Lemma rename_all_other (l : list storage.Object)
    (m : gmap (string * string) storage.Object) (key : string * string) :
  (∀ o, o ∈ l → key ≠ (b, storage.Name o) ∧ key ≠ (b, dest (storage.Name o))) →
  foldl (rename_step b from to) m l !! key = m !! key.
Proof.
  revert m. induction l as [|o l IH]; intros m Hk; simpl; [reflexivity|].
  rewrite IH by (intros o' Ho'; apply Hk; right; exact Ho').
  destruct (Hk o) as [Hs Hd]; [left|].
  unfold rename_step. destruct (m !! (b, storage.Name o)); [|reflexivity].
  rewrite lookup_delete_ne by congruence.
  rewrite lookup_insert_ne by (fold (dest (storage.Name o)); congruence).
  reflexivity.
Qed.

Lemma rename_all_source (l : list storage.Object)
    (m : gmap (string * string) storage.Object) (o : storage.Object) :
  movable from to l → o ∈ l →
  foldl (rename_step b from to) m l !! (b, storage.Name o) = None.
Proof.
  revert m. induction l as [|o1 l IH]; intros m Hmv Hin; [inversion Hin|].
  apply movable_cons in Hmv as (Hmv & Hnotin & Hself & Hrest). simpl.
  destruct (decide (storage.Name o = storage.Name o1)) as [Heq|Hne].
  - rewrite Heq. rewrite rename_all_other.
    + unfold rename_step. destruct (m !! (b, storage.Name o1)) eqn:Hm; [|exact Hm].
      apply lookup_delete_eq.
    + intros o' Ho'. destruct (Hrest o' Ho') as (_ & H2 & _). split.
      * intros [= Hk]. apply Hnotin. rewrite Hk. apply list_elem_of_fmap. eauto.
      * intros [= Hk]. apply H2. symmetry. exact Hk.
  - apply IH; [exact Hmv|]. inversion Hin; subst; [congruence|assumption].
Qed.

Lemma rename_all_dest (l : list storage.Object)
    (m : gmap (string * string) storage.Object) (o x : storage.Object) :
  movable from to l → o ∈ l → m !! (b, storage.Name o) = Some x →
  foldl (rename_step b from to) m l !! (b, dest (storage.Name o))
    = Some (named (dest (storage.Name o)) x).
Proof.
  revert m. induction l as [|o1 l IH]; intros m Hmv Hin Hm; [inversion Hin|].
  pose proof Hmv as (_ & _ & Hinj).
  apply movable_cons in Hmv as (Hmv & Hnotin & Hself & Hrest). simpl.
  destruct (decide (storage.Name o = storage.Name o1)) as [Heq|Hne].
  - rewrite Heq in *. rewrite rename_all_other.
    + unfold rename_step. rewrite Hm.
      rewrite lookup_delete_ne by (intros [= Hk]; apply Hself; symmetry; exact Hk).
      apply lookup_insert_eq.
    + intros o' Ho'. destruct (Hrest o' Ho') as (H1 & _ & H3). split.
      * intros [= Hk]. apply H1. exact Hk.
      * intros [= Hk]. apply H3. symmetry. exact Hk.
  - assert (Hin' : o ∈ l) by (inversion Hin; subst; [congruence|assumption]).
    apply IH; [exact Hmv|exact Hin'|].
    destruct (Hrest o Hin') as (H1 & _ & _).
    unfold rename_step. destruct (m !! (b, storage.Name o1)); [|exact Hm].
    rewrite lookup_delete_ne by congruence.
    rewrite lookup_insert_ne by (intros [= Hk]; apply H1; exact Hk).
    exact Hm.
Qed.

End RenameRange.

Lemma Rename_range_memory (notfound : string) (driver : GoogleStorageDriver)
    (from to : string) (l : list storage.Object) (w : World) :
  movable from to l →
  (∀ o, o ∈ l → is_Some (objects w !! (getUserBucket driver, storage.Name o))) →
  run (memory notfound) (Rename_range driver from to l) w =
    (Returned None,
     with_objects w (foldl (rename_step (getUserBucket driver) from to) (objects w) l)).
Proof.
  revert w. induction l as [|o l IH]; intros w Hmv Hin; simpl.
  - rewrite with_objects_same. reflexivity.
  - apply movable_cons in Hmv as (Hmv & Hnotin & Hself & Hrest).
    destruct (Hin o) as [x Hx]; [left|].
    unfold rename_step at 2. rewrite Hx. simpl.
    rewrite lookup_insert_ne by (intros [= Hk]; apply Hself; exact Hk).
    rewrite Hx. simpl. rewrite IH; [reflexivity|exact Hmv|].
    intros o' Ho'. simpl. destruct (Hrest o' Ho') as (H1 & _ & _).
    rewrite lookup_delete_ne.
    + rewrite lookup_insert_ne by (intros [= Hk]; apply H1; exact Hk).
      apply Hin. right. exact Ho'.
    + intros [= Hk]. apply Hnotin. rewrite Hk. apply list_elem_of_fmap. eauto.
Qed.

Lemma movable_listing (m : gmap (string * string) storage.Object) (b from to : string) :
  from ≠ "" →
  strings_HasPrefix from to = false → strings_HasPrefix to from = false →
  movable from to (listing m b from).
Proof.
  intros Hne Hft Htf.
  assert (Hdest : ∀ o, o ∈ listing m b from →
            ∃ r, storage.Name o = from ++ r ∧
                 strings_Replace (storage.Name o) from to 1 = to ++ r).
  { intros o Ho. apply elem_of_listing in Ho as (k & x & _ & Hp & ->).
    apply HasPrefix_spec in Hp as [r ->]. exists r. rewrite Name_named.
    split; [reflexivity|]. apply Replace_prefix. exact Hne. }
  split; [apply NoDup_listing|split].
  - intros o o' Ho Ho' Heq.
    destruct (Hdest o Ho) as (r & _ & Hd). destruct (Hdest o' Ho') as (r' & Hs & _).
    rewrite Hd, Hs in Heq. apply append_comparable in Heq as [H|H]; congruence.
  - intros o o' Ho Ho' Heq.
    destruct (Hdest o Ho) as (r & Hs & Hd). destruct (Hdest o' Ho') as (r' & Hs' & Hd').
    rewrite Hd, Hd' in Heq. apply append_inj_r in Heq. congruence.
Qed.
_ _ _ _ _
After identifying the lines above that contain "Lemma", copy each one.

Lemma rename_all_other (l : list storage.Object)
Lemma rename_all_source (l : list storage.Object)
Lemma rename_all_dest (l : list storage.Object)
Lemma Rename_range_memory (notfound : string) (driver : GoogleStorageDriver)
Lemma movable_listing (m : gmap (string * string) storage.Object) (b from to : string) :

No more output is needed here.